┌─ Source material

(* ===== verification/Presenter.v ===== *)
(** * Result presenter ([src/lib/hermesWr3223.py], lines 199-206)

    [getMessageByCommandResult(cmd, result)] builds the display line
    [cmd ": " descr ": " result], then [" (" label ")"] when the raw value
    has a label, then [" " unit].  [COMMANDS[cmd]] raises [KeyError] for
    an unknown code and concatenating a [None] unit raises [TypeError];
    the registry invariant ([Registry.COMMANDS_wf]) rules the latter out
    for every registered command. *)

From S2P Require Import Prelude PyStr Registry.

Open Scope string_scope.

Definition getMessageByCommandResult (cmd result : string) : Result string :=
  (let? mappedResult := getMappedResult cmd result in
   let msg := "" in
   let? c := dict_get COMMANDS cmd in
   let msg := msg ++ (cmd ++ ": " ++ descr c ++ ": " ++ result) in
   let msg := match mappedResult with
              | Some m => msg ++ (" (" ++ m ++ ")")
              | None => msg
              end in
   let? c' := dict_get COMMANDS cmd in
   match unit c' with
   | Some u => Ok (msg ++ (" " ++ u))
   | None => Raise TypeError
   end)%py.

(** The label part of the message. *)
Definition label_suffix (c : Command) (result : string) : string :=
  match mapping c with
  | Some m => match m !! result with Some l => " (" ++ l ++ ")" | None => "" end
  | None => ""
  end.

(** The statement of [getMessageByCommandResult_format], used by the proofs that build on it. *)
Lemma getMessageByCommandResult_format_core cmd c result :
  COMMANDS !! cmd = Some c ->
  exists u, unit c = Some u /\
    getMessageByCommandResult cmd result =
    Ok (cmd ++ ": " ++ descr c ++ ": " ++ result ++ label_suffix c result ++ " " ++ u).
Proof.
  intros Hc. destruct (COMMANDS_entries_wf cmd c Hc) as (_ & _ & _ & Hu).
  destruct (unit c) as [u|] eqn:Eu; [|done]. exists u. split; [done|].
  unfold getMessageByCommandResult, getMappedResult, dict_get, label_suffix.
  rewrite Hc. cbn [rbind]. rewrite Eu.
  destruct (mapping c) as [m|]; [destruct (m !! result)|];
    by autorewrite with pyio.
Qed.

(** C32: For every registered command and every raw value, the message
    never raises and reads [cmd ": " descr ": " value], then the label in
    parentheses when the value has one, then a space and the unit. *)
Theorem getMessageByCommandResult_format cmd c result :
  COMMANDS !! cmd = Some c ->
  exists u, unit c = Some u /\
    getMessageByCommandResult cmd result =
    Ok (cmd ++ ": " ++ descr c ++ ": " ++ result ++ label_suffix c result ++ " " ++ u).
Proof. exact (getMessageByCommandResult_format_core cmd c result). Qed.

Lemma getMessageByCommandResult_format_witness :
  getMessageByCommandResult "MD" "3." = Ok "MD: Mode: 3. (Winter: WP aus) " /\
  getMessageByCommandResult "T1" "21.0" = Ok "T1: Temperatur Verdampfer: 21.0 [°C]".
Proof.
  split.
  - destruct (getMessageByCommandResult_format "MD" _ "3." eq_refl) as (u & Hu & ->).
    vm_compute in Hu. injection Hu as <-. reflexivity.
  - destruct (getMessageByCommandResult_format "T1" _ "21.0" eq_refl) as (u & Hu & ->).
    vm_compute in Hu. injection Hu as <-. reflexivity.
Defined.

(** C33: An unknown code raises [KeyError] before any message is
    built. *)
Theorem getMessageByCommandResult_unknown cmd result :
  COMMANDS !! cmd = None -> getMessageByCommandResult cmd result = Raise (KeyError cmd).
Proof.
  intros Hc. unfold getMessageByCommandResult, getMappedResult, dict_get. by rewrite Hc.
Qed.

Lemma getMessageByCommandResult_unknown_witness :
  getMessageByCommandResult "XX" "1." = Raise (KeyError "XX").
Proof. apply getMessageByCommandResult_unknown. reflexivity. Defined.
(* ===== verification/Domoticz.v ===== *)
(** * The Domoticz host

    The part of Domoticz a Python plugin talks to, as the plugin of this
    repository uses it: the [Devices] dict, the plugin's [Parameters],
    the trace of calls to the [Domoticz] module ([Log], [Debug],
    [Error], [Debugging], [Heartbeat]), and the serial lines the port
    names refer to.  [Domoticz.Device(...).Create()] and
    [Device.Update(...)] are written from Domoticz's documented plugin
    API.  This is the environment of [Plugin.v]; it is not repository
    code.

    The second half is the reasoning about host states the plugin's
    proofs share: [devices_step] (a program ends normally, changes the
    devices by a given function and leaves the environment alone), the
    lookups of a fold of device updates, and [io_keeps] (every run of a
    program relates its start and end states by a preorder), with the
    preorder [host_evolves]: devices are kept with their identity and
    stay stored under their own unit. *)

From S2P Require Import Prelude PyStr Serial.

Open Scope string_scope.
Open Scope io_scope.

(** ** The host *)

Record Device := mkDevice {
  Name : string;
  Unit : nat;
  TypeName : string;
  Options : gmap string string;
  nValue : Z;
  sValue : string
}.

(** The calls of the plugin to the [Domoticz] module, in order:
    [Log], [Debug] and [Error] messages, and the [Debugging(n)] and
    [Heartbeat(n)] settings. *)
Inductive LogEntry :=
| LogMsg (s : string)
| DebugMsg (s : string)
| ErrorMsg (s : string)
| DebuggingCall (n : Z)
| HeartbeatCall (n : Z).

Record Host := mkHost {
  Devices : gmap nat Device;
  log : list LogEntry;
  Parameters : gmap string string;
  ports : string -> Line
}.

Definition set_Devices (d : gmap nat Device) (h : Host) : Host :=
  {| Devices := d; log := log h; Parameters := Parameters h; ports := ports h |}.

Definition emit (e : LogEntry) : io Host Datatypes.unit := fun h =>
  Done (Ok tt) {| Devices := Devices h; log := (log h ++ [e])%list;
                  Parameters := Parameters h; ports := ports h |}.

(** [Domoticz.Device(Name=.., Unit=.., TypeName=.., Options=..).Create()]:
    a new device starts at [nValue = 0], [sValue = ""]; Domoticz refuses a
    unit that is already taken and logs an error. *)
Definition device_create (d : Device) : io Host Datatypes.unit := fun h =>
  match Devices h !! Unit d with
  | Some _ => emit (ErrorMsg ("Unit " ++ str_of_int (Z.of_nat (Unit d)) ++ " already exists")) h
  | None => Done (Ok tt) (set_Devices (<[Unit d := d]> (Devices h)) h)
  end.

(** A device with its value set. *)
Definition set_value (n : Z) (s : string) (d : Device) : Device :=
  {| Name := Name d; Unit := Unit d; TypeName := TypeName d; Options := Options d;
     nValue := n; sValue := s |}.

(** [Devices[Unit].Update(nValue, sValue)]. *)
Definition device_update (u : nat) (n : Z) (s : string) : io Host Datatypes.unit := fun h =>
  match Devices h !! u with
  | Some d => Done (Ok tt) (set_Devices (<[u := set_value n s d]> (Devices h)) h)
  | None => Done (Ok tt) h
  end.

(** ** Programs on the host *)

(** Only the devices and the log changed. *)
Definition same_env (h h' : Host) : Prop := Parameters h' = Parameters h /\ ports h' = ports h.

#[export] Instance same_env_preorder : PreOrder same_env.
Proof. split; [by intros h|]. intros h1 h2 h3 [] []. split; congruence. Qed.

(** [m] runs to completion, leaves the environment alone and changes the
    devices by [F]. *)
Definition devices_step {A} (m : io Host A) (h : Host) (a : A) (F : gmap nat Device -> gmap nat Device) : Prop :=
  exists h', m h = Done (Ok a) h' /\ Devices h' = F (Devices h) /\ same_env h h'.

Lemma emit_step e h : devices_step (emit e) h tt id.
Proof. eexists. split; [reflexivity|]. split; [done|]. split; done. Qed.

Lemma devices_step_bind {A B} (m : io Host A) (k : A -> io Host B) h a b F G :
  devices_step m h a F -> (forall h', same_env h h' -> devices_step (k a) h' b G) ->
  devices_step (bind m k) h b (fun D => G (F D)).
Proof.
  intros (h1 & Hm & HD1 & He1) Hk. destruct (Hk h1 He1) as (h2 & Hk2 & HD2 & He2).
  exists h2. unfold bind. rewrite Hm. split; [done|]. split; [by rewrite HD2, HD1|].
  by transitivity h1.
Qed.

Lemma devices_step_lift {A B} (a : A) (k : A -> io Host B) h b F :
  devices_step (k a) h b F -> devices_step (bind (lift (Ok a)) k) h b F.
Proof. done. Qed.

Lemma devices_step_ret {A B} (a : A) (k : A -> io Host B) h b F :
  devices_step (k a) h b F -> devices_step (bind (ret a) k) h b F.
Proof. done. Qed.

Lemma for_each_step (f : string -> io Host Datatypes.unit) (g : string -> gmap nat Device -> gmap nat Device) cmds h :
  (forall cmd h, cmd ∈ cmds -> devices_step (f cmd) h tt (g cmd)) ->
  devices_step (for_each cmds f) h tt (fun D => foldl (fun D c => g c D) D cmds).
Proof.
  revert h. induction cmds as [|cmd cmds IH]; intros h Hf.
  - eexists. split; [reflexivity|]. split; done.
  - cbn [for_each foldl].
    eapply (devices_step_bind _ _ _ _ _ (g cmd) (fun D => foldl (fun D c => g c D) D cmds)).
    + apply Hf. by left.
    + intros h' _. apply IH. intros c h'' Hc. apply Hf. by right.
Qed.

Section FoldAlter.
Context (u : string -> option nat) (f : string -> Device -> Device).
Hypothesis u_inj : forall c1 c2 j, u c1 = Some j -> u c2 = Some j -> c1 = c2.

(** Update the device of command [c], if [c] has a unit. *)
Definition alter_at (D : gmap nat Device) (c : string) : gmap nat Device :=
  match u c with Some j => alter (f c) j D | None => D end.

Lemma foldl_alter_other cmds D i :
  (forall c, c ∈ cmds -> u c <> Some i) -> foldl alter_at D cmds !! i = D !! i.
Proof.
  revert D. induction cmds as [|c cmds IH]; intros D Hn; [done|]. cbn [foldl].
  rewrite IH by (intros c' Hc'; apply Hn; by right).
  unfold alter_at. destruct (u c) as [j|] eqn:Hu; [|done].
  rewrite lookup_alter_ne; [done|]. intros ->. apply (Hn c); [by left|done].
Qed.

Lemma foldl_alter_hit cmds D cmd i :
  NoDup cmds -> cmd ∈ cmds -> u cmd = Some i -> foldl alter_at D cmds !! i = f cmd <$> D !! i.
Proof.
  revert D. induction cmds as [|c cmds IH]; intros D Hnd Hin Hu; [by apply not_elem_of_nil in Hin|].
  apply NoDup_cons in Hnd as [Hc Hnd]. cbn [foldl].
  apply elem_of_cons in Hin as [->|Hin].
  - rewrite foldl_alter_other.
    + unfold alter_at. by rewrite Hu, lookup_alter_eq.
    + intros c' Hc' Hu'. apply Hc. by rewrite (u_inj _ _ _ Hu Hu').
  - rewrite IH by done. unfold alter_at. destruct (u c) as [j|] eqn:Hj; [|done].
    rewrite lookup_alter_ne; [done|]. intros ->. apply Hc. by rewrite (u_inj _ _ _ Hj Hu).
Qed.

End FoldAlter.

(** ** Preservation along the lifetime of the plugin *)

Section Keeps.
Context (R : Host -> Host -> Prop) `{!PreOrder R}.

(** Every run of [m] that ends relates its start and end states by [R]. *)
Definition io_keeps {A} (m : io Host A) : Prop :=
  forall h r h', m h = Done r h' -> R h h'.

Lemma io_keeps_bind {A B} (m : io Host A) (k : A -> io Host B) :
  io_keeps m -> (forall a, io_keeps (k a)) -> io_keeps (bind m k).
Proof.
  intros Hm Hk h r h'. unfold bind.
  destruct (m h) as [[a|e] h1|] eqn:E; [|intros [= _ <-]; exact (Hm _ _ _ E)|done].
  intros H. transitivity h1; [exact (Hm _ _ _ E)|exact (Hk a _ _ _ H)].
Qed.

Lemma io_keeps_pure {A} (m : io Host A) : (forall h r h', m h = Done r h' -> h' = h) -> io_keeps m.
Proof. intros Hm h r h' H. rewrite (Hm _ _ _ H). reflexivity. Qed.

Lemma io_keeps_ret {A} (a : A) : io_keeps (ret a).
Proof. apply io_keeps_pure. by intros h r h' [= _ <-]. Qed.

Lemma io_keeps_lift {A} (r : Result A) : io_keeps (lift r).
Proof. apply io_keeps_pure. by intros h r' h' [= _ <-]. Qed.

Lemma io_keeps_raise {A} e : io_keeps (@raise Host A e).
Proof. apply io_keeps_pure. by intros h r h' [= _ <-]. Qed.

Lemma io_keeps_get : io_keeps get.
Proof. apply io_keeps_pure. by intros h r h' [= _ <-]. Qed.

Lemma io_keeps_run_local {O A} (o : O) (m : io O A) : io_keeps (run_local o m).
Proof. apply io_keeps_pure. intros h r h'. unfold run_local. by destruct (m o); [intros [= _ <-]|]. Qed.

Lemma io_keeps_for_each {X} (xs : list X) (f : X -> io Host Datatypes.unit) :
  (forall x, io_keeps (f x)) -> io_keeps (for_each xs f).
Proof.
  intros Hf. induction xs as [|x xs IH]; cbn [for_each]; [apply io_keeps_ret|by apply io_keeps_bind].
Qed.

End Keeps.

Create HintDb host_keeps.
#[export] Hint Resolve io_keeps_ret io_keeps_lift io_keeps_raise io_keeps_get io_keeps_run_local : host_keeps.

Ltac io_keeps_auto :=
  repeat (intros; lazymatch goal with
          | |- io_keeps _ (match ?x with _ => _ end) => destruct x
          | |- io_keeps _ (if ?b then _ else _) => destruct b
          | |- PreOrder _ => exact _
          | |- io_keeps _ (let _ := _ in _) => cbv zeta
          | |- io_keeps _ (bind _ _) => apply io_keeps_bind
          | |- io_keeps _ (for_each _ _) => apply io_keeps_for_each
          | |- _ => eauto with host_keeps
          end).

(** Every device is stored under its own unit number. *)
Definition host_wf (h : Host) : Prop := map_Forall (fun i d => Unit d = i) (Devices h).

(** A device keeps what identifies it: its name, unit, type and options. *)
Definition same_device (d d' : Device) : Prop :=
  Name d' = Name d /\ Unit d' = Unit d /\ TypeName d' = TypeName d /\ Options d' = Options d.

(** How the host may evolve under the plugin: well-formedness is kept,
    no device is deleted or changes identity, and the parameters and
    ports stay as they are. *)
Definition host_evolves (h h' : Host) : Prop :=
  (host_wf h -> host_wf h') /\
  (forall i d, Devices h !! i = Some d -> exists d', Devices h' !! i = Some d' /\ same_device d d') /\
  Parameters h' = Parameters h /\ ports h' = ports h.

#[export] Instance host_evolves_preorder : PreOrder host_evolves.
Proof.
  split.
  - intros h. split; [done|]. split; [|done]. intros i d Hd. exists d. by repeat split.
  - intros h1 h2 h3 (W12 & D12 & P12 & L12) (W23 & D23 & P23 & L23).
    split; [tauto|]. split; [|split; congruence].
    intros i d Hd. destruct (D12 i d Hd) as (d2 & H2 & N2 & U2 & T2 & O2).
    destruct (D23 i d2 H2) as (d3 & H3 & N3 & U3 & T3 & O3).
    exists d3. repeat split; congruence.
Qed.

#[export] Hint Resolve host_evolves_preorder : host_keeps.

Lemma emit_evolves e : io_keeps host_evolves (emit e).
Proof.
  intros h r h' [= _ <-]. split; [done|]. split; [|done].
  intros i d Hd. exists d. by repeat split.
Qed.

Lemma device_create_evolves d : io_keeps host_evolves (device_create d).
Proof.
  intros h r h'. unfold device_create; cbv beta. destruct (Devices h !! Unit d) as [d0|] eqn:E.
  - apply emit_evolves.
  - intros [= _ <-]. split; [|split; [|done]].
    + intros Hh. apply map_Forall_insert_2; done.
    + intros i d' Hd'. exists d'. split; [|by repeat split].
      cbn [Devices set_Devices]. rewrite lookup_insert_ne; [done|]. intros Heq. subst i. congruence.
Qed.

Lemma device_update_evolves u n s : io_keeps host_evolves (device_update u n s).
Proof.
  intros h r h'. unfold device_update; cbv beta. destruct (Devices h !! u) as [d|] eqn:E; [|intros [= _ <-]; reflexivity].
  intros [= _ <-]. split; [|split; [|done]].
  - intros Hh. apply map_Forall_insert_2; [|done]. exact (Hh u d E).
  - intros i d' Hd'. cbn [Devices set_Devices]. destruct (decide (i = u)) as [->|Hne].
    + rewrite lookup_insert_eq. eexists. split; [done|]. rewrite E in Hd'. injection Hd' as <-. by repeat split.
    + rewrite lookup_insert_ne by congruence. exists d'. by repeat split.
Qed.

#[export] Hint Resolve emit_evolves device_create_evolves device_update_evolves : host_keeps.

└─

> **Exercise brief**: Once you reach the line with "in _) => cbv zeta" in the data above, copy it and every line after it exactly, up to and including the line with "(** How the".

> **Written answer**:
          | |- io_keeps _ (let _ := _ in _) => cbv zeta
          | |- io_keeps _ (bind _ _) => apply io_keeps_bind
          | |- io_keeps _ (for_each _ _) => apply io_keeps_for_each
          | |- _ => eauto with host_keeps
          end).

(** Every device is stored under its own unit number. *)
Definition host_wf (h : Host) : Prop := map_Forall (fun i d => Unit d = i) (Devices h).

(** A device keeps what identifies it: its name, unit, type and options. *)
Definition same_device (d d' : Device) : Prop :=
  Name d' = Name d /\ Unit d' = Unit d /\ TypeName d' = TypeName d /\ Options d' = Options d.

(** How the host may evolve under the plugin: well-formedness is kept,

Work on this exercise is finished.